Natural Growing Conditions
Anadenthera colubrina grows as a tree up to 20 metres in height. It is often found with knotty or thorny bark. Its leaves are of the mimosa type, a little like fern fronds. It has white to pale yellow spherical flowers, which form clusters and are covered in fine white hairs. The flat, burgandy-brown seeds are formed in pea-like pods, up to 35cm in length and containing anything up to 10 seeds each. It grows in open grassland throughout the Southern Andes. The climate is tropical to subtropical.
Growing from Seed
Fresh seeds germinate very easily, but seeds sold for entheogenic purposes are likely be too old and are unlikely to germinate. It is important to buy only seeds sold as ‘viable’ if you intend to grow this species.
The seeds should be pre-soaked in sterile water for 24 hours. Boil the water and leave to cool to room temperature before submerging the seeds. The seeds and seedlings are very prone to rot so it is best to germinate in a medium containing no organic matter. Sharp horticultural sand, perlite and vermiculite are all suitable. Ideally, these should be sterilised first too. It is also possible to germinate these seeds between damp tissue paper in zip-lock bags. It has also been suggested to me to germinate by submerging the seeds in fresh water and changing the water frequently until germination has occurred. Regardless of which technique is used, it is important that all water is sterile.

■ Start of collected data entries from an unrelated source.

(** [DBTMCPClient.call_tool] *)
Definition call_tool (out : Stdout) (env : Env) (tool_name : string)
    (arguments : option Arguments) : Method CallToolResult :=
  c <- get_self ;;
  if negb (_connected c) || negb (truthy (session c)) then raise not_connected
  else
    try_except_Exception
      (match session c with
       | None => raise (none_has_no_attribute "call_tool")
       | Some s =>
           emit (CallTool s tool_name (or_empty arguments)) ;;
           ask (env_call_tool env s tool_name (or_empty arguments))
       end)
      (fun e =>
         print out ("Failed to call tool '" ++ tool_name ++ "': " ++ exn_str e) ;;
         raise e).

(** [DBTMCPClient.close] *)
Definition close (out : Stdout) (env : Env) : Method unit :=
  c <- get_self ;;
  if truthy (exit_stack c)
  then
    try_finally
      (try_except_Exception
         (aclose env ;; print out "MCP Server connection closed")
         (fun e => print out ("Error closing connection: " ++ exn_str e)))
      (set_exit_stack None ;;
       set_session None ;;
       set_connected false)
  else ret tt.

(** [get_mcp_client] *)
Definition get_mcp_client (out : Stdout) (env : Env) : Fn nat :=
  g <- get_global ;;
  (match g with
   | None => a <- new_DBTMCPClient ;; set_global (Some a)
   | Some _ => ret tt
   end) ;;
  g' <- get_global ;;
  match g' with
  | None => raise (none_has_no_attribute "is_connected")
  | Some a =>
      connected <- on a is_connected ;;
      (if negb connected then on a (connect out env) else ret tt) ;;
      ret a
  end.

The seeds require a minimum temperature of 22°C to germinate, so a heated propagator, or other constant source of heat is essential. If you are using perlite/vermiculite/sand, plant the seeds in pots or seed trays about 1cm below the surface, and water lightly with a watering can or spray with a pump bottle. Make sure the growing medium is moist throughout, but not wet. Leave to stand for a while so any excess water can drain through the holes in the bottom. Then place the pots or trays in the propagator in a bright area away from direct sunlight. It is important that the pots/trays receive daily ventilation to prevent mould forming. You may need to water daily, or every few days, depending on the circumstances. Mould, and ‘Damping-Off’ fungus can be prevented (and cured) by watering with a half or quarter strength solution of Cheshunt Compound (this can be purchased in most garden centers). If you do not have access to Cheshunt Compound, sulphur, powdered chalk, or powdered limestone will help a little.
The seeds should germinate within a week, although this may take longer in some circumstances. Once the seedlings are showing through the soil, gradually acclimatize them to drier conditions, by providing progressively more ventilation. Water sparingly but regularly. Let the growing medium become almost dry between waterings, and stay alert for the appearance of mould, as this will kill seedlings very quickly. At the other extreme, you should ensure that the conditions are not too hot, as they will quickly wilt and die. I have lost several batches of these seedlings because of hasty removal from the propagator. Because the growing medium has no organic components, you should also start feeding with fertilizer. Begin by occasionally adding fertilizer to the water at 1/4 recommended strength, then 1/2 recommended strength, etc. Once the seedlings are big enough to handle safely, or are becoming overcrowded, they can be potted up individually.
Potting / Re-potting
For the first year they will grow slowly, and still require a free draining soil, such as 50% cactus compost, 50% perlite. Alternatively, ready-bagged bonsai compost would probably be suitable. In their second year re-pot in fresh compost. This time it can be very rich in organic components, but must still be fairly free draining. Something like 50% peat substitute, 25% coconut coir and 25% perlite, would probably be suitable. They should soon begin to grow more vigorously.
A 2cm layer of gravel or broken crocks (terracotta pots) in the base of the pot will provide extra drainage. Also, a 1cm layer of cactus top dressing or fish tank gravel on the surface will help to prevent the perlite from floating to the surface, cut down on excessive evaporation, prevent the soil compacting when watering from above, and it looks nice too.
Once they are established they will respond well to regular fertilizer feeds during the Summer months.
They like full, warm sun and a free draining soil. They will not tolerate being waterlogged, and they are likely to withstand only a light frost. These plants will die if subjected to sub-zero temperatures, particularly if wet. Mine seems really happy being left outdoors all Summer, but I bring it indoors through the worst of the Winter months, and I’ll continue to do so until it’s over 2m tall.